How to complete this task: Your answer should be the exact lines of the data below from the one containing "[done|by vm_compute|done]." through the one containing "apply (round_prompts_differ []"; please include nothing else.

[Provided data — start]

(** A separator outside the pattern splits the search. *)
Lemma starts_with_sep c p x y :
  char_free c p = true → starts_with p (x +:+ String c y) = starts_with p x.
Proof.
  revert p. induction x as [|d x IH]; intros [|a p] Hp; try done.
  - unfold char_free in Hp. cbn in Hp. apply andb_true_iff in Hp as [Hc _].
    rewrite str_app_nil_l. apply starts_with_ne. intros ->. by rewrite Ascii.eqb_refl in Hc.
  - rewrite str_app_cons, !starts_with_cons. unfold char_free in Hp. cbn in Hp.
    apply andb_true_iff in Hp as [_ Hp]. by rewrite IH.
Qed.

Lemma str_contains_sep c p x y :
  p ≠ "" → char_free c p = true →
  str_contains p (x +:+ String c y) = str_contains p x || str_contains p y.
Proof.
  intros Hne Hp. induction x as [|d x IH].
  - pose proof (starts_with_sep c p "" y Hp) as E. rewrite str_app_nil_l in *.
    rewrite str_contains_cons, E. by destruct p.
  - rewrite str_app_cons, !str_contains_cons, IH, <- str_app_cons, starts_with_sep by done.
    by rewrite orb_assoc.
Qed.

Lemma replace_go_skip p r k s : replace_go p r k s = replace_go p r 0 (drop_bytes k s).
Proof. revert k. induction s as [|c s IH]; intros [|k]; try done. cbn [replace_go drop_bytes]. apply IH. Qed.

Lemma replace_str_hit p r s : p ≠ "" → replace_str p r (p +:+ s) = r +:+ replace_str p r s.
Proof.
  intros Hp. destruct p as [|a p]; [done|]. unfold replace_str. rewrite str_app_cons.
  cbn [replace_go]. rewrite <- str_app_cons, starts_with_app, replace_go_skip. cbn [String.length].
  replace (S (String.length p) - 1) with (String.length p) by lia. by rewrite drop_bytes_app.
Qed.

[Provided data — finish]
[Provided data — start]

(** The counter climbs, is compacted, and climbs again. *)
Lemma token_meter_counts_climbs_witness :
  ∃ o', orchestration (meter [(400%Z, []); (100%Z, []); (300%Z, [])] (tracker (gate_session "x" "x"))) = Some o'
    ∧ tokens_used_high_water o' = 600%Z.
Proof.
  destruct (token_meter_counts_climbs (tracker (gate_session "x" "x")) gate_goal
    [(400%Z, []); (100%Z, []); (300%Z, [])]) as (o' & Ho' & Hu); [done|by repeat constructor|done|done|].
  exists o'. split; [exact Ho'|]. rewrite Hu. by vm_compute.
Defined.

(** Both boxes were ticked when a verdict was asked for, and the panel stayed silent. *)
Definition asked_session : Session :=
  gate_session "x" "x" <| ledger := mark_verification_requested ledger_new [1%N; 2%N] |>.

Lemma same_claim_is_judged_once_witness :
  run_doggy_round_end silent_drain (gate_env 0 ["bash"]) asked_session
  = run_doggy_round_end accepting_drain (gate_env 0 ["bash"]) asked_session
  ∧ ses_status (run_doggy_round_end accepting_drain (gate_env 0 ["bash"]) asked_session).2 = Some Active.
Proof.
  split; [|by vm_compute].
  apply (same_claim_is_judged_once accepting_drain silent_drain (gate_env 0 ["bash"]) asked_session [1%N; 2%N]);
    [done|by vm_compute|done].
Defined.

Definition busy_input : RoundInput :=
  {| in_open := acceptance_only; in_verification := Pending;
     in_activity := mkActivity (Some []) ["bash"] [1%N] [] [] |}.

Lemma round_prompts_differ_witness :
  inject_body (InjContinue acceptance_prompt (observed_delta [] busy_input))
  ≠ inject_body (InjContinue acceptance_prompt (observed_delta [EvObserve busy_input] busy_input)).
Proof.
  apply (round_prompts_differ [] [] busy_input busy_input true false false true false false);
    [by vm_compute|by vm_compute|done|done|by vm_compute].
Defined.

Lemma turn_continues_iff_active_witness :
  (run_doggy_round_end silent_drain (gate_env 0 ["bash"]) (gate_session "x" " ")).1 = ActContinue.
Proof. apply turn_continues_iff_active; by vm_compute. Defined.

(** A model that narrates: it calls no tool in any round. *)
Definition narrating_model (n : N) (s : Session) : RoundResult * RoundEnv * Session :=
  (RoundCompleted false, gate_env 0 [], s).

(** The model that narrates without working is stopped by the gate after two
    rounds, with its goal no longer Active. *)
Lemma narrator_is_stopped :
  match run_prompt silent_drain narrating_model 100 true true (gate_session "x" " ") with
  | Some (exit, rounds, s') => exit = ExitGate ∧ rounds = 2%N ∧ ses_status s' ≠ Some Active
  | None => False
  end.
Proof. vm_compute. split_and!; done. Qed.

[Provided data — finish]

Finished task:
    [done|by vm_compute|done].
Defined.

Definition busy_input : RoundInput :=
  {| in_open := acceptance_only; in_verification := Pending;
     in_activity := mkActivity (Some []) ["bash"] [1%N] [] [] |}.

Lemma round_prompts_differ_witness :
  inject_body (InjContinue acceptance_prompt (observed_delta [] busy_input))
  ≠ inject_body (InjContinue acceptance_prompt (observed_delta [EvObserve busy_input] busy_input)).
Proof.
  apply (round_prompts_differ [] [] busy_input busy_input true false false true false false);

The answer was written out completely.